Task to carry out: If a line in the data below contains "JNull", copy it.

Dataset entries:
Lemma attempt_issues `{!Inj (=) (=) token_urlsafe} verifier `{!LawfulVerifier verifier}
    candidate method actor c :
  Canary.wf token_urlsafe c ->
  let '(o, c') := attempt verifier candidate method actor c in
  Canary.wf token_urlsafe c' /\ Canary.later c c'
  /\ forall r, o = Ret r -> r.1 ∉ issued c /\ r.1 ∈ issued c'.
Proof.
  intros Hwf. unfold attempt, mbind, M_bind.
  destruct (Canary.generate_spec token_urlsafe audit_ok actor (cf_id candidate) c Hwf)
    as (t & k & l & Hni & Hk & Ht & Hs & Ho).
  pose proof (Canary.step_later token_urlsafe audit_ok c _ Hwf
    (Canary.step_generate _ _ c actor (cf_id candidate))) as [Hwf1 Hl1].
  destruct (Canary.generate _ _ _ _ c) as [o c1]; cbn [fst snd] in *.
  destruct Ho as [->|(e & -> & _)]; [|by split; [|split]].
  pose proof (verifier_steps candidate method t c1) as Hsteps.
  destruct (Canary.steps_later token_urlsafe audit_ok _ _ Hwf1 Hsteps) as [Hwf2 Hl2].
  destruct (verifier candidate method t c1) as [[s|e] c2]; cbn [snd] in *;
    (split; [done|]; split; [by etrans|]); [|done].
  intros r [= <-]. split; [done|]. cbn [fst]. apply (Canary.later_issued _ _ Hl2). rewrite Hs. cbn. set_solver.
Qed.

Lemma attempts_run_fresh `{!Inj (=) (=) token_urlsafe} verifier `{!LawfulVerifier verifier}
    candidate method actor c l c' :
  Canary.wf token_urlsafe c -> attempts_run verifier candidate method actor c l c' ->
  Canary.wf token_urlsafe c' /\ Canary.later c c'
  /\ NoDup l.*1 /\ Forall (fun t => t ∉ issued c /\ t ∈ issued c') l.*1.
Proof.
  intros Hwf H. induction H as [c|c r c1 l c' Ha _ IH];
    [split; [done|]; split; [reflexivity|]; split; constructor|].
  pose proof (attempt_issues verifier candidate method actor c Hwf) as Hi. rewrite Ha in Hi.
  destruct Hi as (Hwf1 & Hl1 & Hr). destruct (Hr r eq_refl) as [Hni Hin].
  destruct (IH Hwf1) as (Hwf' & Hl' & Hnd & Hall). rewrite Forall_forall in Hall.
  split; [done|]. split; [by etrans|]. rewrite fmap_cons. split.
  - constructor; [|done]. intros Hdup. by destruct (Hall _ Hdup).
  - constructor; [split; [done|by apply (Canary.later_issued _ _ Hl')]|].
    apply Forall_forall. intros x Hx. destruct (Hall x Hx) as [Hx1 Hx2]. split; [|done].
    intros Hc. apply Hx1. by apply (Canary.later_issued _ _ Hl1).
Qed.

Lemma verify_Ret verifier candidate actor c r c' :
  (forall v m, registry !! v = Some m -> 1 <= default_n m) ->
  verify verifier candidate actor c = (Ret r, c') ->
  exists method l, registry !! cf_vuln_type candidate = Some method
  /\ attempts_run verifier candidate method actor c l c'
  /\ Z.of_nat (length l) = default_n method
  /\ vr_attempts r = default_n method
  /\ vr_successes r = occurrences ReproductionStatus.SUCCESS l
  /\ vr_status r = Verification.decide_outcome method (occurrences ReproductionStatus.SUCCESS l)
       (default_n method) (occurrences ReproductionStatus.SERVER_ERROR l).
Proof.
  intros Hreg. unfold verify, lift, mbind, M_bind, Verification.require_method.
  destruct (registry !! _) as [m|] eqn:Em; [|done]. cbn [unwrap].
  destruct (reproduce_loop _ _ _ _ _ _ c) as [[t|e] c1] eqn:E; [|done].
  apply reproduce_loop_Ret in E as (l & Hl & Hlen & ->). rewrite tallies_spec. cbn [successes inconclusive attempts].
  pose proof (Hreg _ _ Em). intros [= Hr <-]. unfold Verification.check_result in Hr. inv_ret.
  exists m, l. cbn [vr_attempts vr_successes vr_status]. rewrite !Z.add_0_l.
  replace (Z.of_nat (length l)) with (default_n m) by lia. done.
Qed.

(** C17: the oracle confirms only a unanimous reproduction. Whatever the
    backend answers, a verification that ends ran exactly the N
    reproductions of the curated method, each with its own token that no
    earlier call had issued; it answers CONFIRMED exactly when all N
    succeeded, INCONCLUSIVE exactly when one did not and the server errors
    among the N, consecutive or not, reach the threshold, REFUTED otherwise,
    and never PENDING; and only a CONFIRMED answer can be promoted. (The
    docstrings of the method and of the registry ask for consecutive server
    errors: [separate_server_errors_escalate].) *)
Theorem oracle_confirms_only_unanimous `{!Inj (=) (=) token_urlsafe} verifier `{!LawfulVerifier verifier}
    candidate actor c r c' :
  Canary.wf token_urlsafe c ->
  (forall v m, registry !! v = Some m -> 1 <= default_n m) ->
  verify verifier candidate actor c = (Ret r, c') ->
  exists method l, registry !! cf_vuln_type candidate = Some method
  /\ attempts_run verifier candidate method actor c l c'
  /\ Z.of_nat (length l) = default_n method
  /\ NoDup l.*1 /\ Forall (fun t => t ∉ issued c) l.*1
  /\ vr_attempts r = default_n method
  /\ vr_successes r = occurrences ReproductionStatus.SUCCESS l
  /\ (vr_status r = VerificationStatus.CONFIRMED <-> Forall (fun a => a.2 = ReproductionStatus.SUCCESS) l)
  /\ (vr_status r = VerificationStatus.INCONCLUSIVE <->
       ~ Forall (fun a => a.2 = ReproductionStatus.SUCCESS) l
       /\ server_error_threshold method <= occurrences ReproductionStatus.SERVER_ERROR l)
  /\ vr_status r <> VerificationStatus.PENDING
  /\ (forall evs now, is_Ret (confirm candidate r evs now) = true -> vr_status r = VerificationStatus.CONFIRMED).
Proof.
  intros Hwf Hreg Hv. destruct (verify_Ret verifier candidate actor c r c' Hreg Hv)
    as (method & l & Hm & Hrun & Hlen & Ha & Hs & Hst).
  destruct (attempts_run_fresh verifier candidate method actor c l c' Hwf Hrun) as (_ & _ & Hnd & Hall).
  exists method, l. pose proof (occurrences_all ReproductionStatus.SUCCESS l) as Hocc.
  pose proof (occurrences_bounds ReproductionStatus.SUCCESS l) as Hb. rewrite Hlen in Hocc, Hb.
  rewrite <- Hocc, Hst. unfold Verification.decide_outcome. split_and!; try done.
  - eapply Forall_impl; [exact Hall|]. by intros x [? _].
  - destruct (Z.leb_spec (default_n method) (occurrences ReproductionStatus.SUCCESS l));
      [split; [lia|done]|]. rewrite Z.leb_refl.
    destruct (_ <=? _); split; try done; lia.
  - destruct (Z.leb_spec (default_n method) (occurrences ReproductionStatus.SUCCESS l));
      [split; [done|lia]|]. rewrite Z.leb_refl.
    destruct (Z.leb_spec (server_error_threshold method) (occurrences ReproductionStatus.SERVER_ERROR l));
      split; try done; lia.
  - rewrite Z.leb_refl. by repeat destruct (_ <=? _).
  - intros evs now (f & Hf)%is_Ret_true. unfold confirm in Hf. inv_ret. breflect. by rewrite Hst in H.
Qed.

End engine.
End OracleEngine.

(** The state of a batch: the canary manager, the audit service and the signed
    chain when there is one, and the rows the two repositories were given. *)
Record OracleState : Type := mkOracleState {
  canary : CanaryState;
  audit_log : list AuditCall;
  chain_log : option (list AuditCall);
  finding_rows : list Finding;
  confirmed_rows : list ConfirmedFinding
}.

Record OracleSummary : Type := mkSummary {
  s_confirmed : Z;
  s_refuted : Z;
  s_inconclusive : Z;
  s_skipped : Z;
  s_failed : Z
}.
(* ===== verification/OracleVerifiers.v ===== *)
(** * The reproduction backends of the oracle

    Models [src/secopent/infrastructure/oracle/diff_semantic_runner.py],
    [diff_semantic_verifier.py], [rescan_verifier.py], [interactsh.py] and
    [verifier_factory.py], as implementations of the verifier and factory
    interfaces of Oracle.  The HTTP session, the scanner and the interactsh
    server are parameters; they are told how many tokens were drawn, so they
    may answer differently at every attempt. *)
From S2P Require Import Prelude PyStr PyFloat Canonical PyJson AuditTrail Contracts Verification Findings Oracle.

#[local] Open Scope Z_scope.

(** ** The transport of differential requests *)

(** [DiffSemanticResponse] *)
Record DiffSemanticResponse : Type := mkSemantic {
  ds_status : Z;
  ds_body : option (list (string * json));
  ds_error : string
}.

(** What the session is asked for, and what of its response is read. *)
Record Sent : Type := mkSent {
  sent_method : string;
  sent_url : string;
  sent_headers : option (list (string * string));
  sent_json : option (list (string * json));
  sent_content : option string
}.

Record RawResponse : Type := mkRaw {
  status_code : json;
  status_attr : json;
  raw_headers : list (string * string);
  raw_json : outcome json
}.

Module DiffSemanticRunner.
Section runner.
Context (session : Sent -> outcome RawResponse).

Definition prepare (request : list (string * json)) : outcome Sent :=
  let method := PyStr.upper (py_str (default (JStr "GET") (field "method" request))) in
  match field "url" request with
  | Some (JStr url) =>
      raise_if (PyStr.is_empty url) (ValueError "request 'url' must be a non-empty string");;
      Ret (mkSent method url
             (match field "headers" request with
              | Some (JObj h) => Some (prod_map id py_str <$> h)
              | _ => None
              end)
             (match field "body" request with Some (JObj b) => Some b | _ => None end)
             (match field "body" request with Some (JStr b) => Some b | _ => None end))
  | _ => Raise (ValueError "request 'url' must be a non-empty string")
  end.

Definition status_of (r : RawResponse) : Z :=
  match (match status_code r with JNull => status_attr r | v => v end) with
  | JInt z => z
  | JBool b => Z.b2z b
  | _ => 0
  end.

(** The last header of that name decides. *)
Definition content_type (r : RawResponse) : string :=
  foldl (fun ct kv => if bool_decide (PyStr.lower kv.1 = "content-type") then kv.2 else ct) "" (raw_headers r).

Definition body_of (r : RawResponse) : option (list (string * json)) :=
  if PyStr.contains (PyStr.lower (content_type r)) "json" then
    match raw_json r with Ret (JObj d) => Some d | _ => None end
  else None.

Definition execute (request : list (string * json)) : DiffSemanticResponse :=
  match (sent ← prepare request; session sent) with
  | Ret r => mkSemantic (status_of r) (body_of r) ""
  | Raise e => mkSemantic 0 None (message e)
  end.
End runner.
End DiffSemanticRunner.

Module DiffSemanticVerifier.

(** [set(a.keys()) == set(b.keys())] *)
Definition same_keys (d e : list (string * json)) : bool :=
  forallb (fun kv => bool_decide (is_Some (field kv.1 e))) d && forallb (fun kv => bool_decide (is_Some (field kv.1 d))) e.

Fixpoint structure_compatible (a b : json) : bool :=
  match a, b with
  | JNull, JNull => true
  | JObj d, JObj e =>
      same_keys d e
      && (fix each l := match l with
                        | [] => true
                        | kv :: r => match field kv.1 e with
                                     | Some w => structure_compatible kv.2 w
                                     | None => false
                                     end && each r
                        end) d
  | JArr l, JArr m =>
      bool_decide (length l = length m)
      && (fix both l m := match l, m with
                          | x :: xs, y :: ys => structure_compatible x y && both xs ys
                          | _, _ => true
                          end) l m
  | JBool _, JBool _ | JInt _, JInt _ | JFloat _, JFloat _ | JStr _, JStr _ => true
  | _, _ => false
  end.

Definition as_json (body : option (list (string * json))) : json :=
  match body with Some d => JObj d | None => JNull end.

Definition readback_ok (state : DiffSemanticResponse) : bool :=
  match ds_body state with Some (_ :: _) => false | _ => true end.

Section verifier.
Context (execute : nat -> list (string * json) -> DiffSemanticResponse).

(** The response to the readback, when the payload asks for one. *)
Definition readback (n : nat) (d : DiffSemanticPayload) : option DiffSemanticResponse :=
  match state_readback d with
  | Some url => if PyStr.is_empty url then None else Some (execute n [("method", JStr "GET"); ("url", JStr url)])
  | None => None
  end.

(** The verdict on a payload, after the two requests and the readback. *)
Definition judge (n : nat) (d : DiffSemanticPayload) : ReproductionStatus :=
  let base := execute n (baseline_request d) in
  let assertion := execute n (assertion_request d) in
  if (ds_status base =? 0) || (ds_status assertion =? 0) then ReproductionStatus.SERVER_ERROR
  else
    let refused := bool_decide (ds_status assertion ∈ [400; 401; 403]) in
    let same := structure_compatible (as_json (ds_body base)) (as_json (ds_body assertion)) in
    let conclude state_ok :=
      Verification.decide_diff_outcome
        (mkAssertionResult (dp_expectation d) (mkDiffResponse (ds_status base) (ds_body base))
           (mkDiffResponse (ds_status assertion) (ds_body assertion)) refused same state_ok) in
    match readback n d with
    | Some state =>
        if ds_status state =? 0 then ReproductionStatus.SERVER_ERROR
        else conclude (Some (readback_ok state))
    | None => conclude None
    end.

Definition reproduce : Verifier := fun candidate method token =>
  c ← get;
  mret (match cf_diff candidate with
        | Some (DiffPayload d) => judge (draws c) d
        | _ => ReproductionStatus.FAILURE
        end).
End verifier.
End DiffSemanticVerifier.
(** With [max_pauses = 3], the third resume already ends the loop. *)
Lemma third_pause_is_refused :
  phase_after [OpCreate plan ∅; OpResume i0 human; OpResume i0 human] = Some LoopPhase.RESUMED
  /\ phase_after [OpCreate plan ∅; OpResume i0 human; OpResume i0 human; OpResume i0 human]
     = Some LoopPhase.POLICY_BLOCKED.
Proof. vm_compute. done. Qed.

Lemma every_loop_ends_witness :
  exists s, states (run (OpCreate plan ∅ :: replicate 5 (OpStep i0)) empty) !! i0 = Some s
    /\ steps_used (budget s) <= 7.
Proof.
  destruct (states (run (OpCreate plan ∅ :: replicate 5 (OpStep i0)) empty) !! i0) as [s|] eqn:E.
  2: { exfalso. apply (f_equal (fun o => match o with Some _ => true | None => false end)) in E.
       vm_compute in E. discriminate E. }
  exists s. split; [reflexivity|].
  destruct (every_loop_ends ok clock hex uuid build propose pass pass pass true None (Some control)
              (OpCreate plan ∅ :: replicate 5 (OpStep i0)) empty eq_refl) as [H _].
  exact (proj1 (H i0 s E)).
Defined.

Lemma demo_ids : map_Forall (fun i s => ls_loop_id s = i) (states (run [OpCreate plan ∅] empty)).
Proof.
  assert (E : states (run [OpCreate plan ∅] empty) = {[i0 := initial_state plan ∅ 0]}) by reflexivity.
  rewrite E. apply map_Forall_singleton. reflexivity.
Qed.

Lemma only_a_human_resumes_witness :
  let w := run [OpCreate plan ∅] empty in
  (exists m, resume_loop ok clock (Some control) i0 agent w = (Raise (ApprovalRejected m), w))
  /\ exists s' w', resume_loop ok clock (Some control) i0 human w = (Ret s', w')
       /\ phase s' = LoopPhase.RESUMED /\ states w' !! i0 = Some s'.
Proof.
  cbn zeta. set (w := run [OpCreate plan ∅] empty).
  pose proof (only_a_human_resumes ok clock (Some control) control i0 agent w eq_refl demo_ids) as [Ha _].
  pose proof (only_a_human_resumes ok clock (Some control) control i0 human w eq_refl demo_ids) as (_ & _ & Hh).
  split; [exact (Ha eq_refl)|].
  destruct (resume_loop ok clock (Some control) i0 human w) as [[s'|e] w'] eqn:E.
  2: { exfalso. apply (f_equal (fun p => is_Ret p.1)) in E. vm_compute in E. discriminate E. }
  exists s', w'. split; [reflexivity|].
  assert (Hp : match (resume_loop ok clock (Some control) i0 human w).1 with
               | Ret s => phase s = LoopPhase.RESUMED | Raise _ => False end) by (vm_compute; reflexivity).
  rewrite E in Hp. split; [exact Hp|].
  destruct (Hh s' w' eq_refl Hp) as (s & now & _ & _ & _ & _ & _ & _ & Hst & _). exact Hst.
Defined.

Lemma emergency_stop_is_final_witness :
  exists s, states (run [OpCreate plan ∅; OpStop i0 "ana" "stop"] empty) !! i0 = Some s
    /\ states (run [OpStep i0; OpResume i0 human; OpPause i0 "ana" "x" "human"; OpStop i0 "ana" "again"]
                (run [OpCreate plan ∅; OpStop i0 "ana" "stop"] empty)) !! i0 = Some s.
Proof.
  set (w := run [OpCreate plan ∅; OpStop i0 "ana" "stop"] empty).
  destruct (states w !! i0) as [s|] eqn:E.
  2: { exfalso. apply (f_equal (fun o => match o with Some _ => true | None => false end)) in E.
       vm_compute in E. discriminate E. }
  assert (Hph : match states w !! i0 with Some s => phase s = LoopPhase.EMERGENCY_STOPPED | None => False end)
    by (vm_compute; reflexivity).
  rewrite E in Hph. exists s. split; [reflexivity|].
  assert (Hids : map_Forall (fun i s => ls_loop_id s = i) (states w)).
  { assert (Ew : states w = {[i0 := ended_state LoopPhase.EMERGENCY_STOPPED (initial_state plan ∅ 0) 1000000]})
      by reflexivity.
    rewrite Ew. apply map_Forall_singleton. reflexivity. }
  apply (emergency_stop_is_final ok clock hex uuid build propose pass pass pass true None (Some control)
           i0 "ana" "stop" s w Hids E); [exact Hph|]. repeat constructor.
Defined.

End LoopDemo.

Written reply:
  match (match status_code r with JNull => status_attr r | v => v end) with
  | JNull, JNull => true
  match body with Some d => JObj d | None => JNull end.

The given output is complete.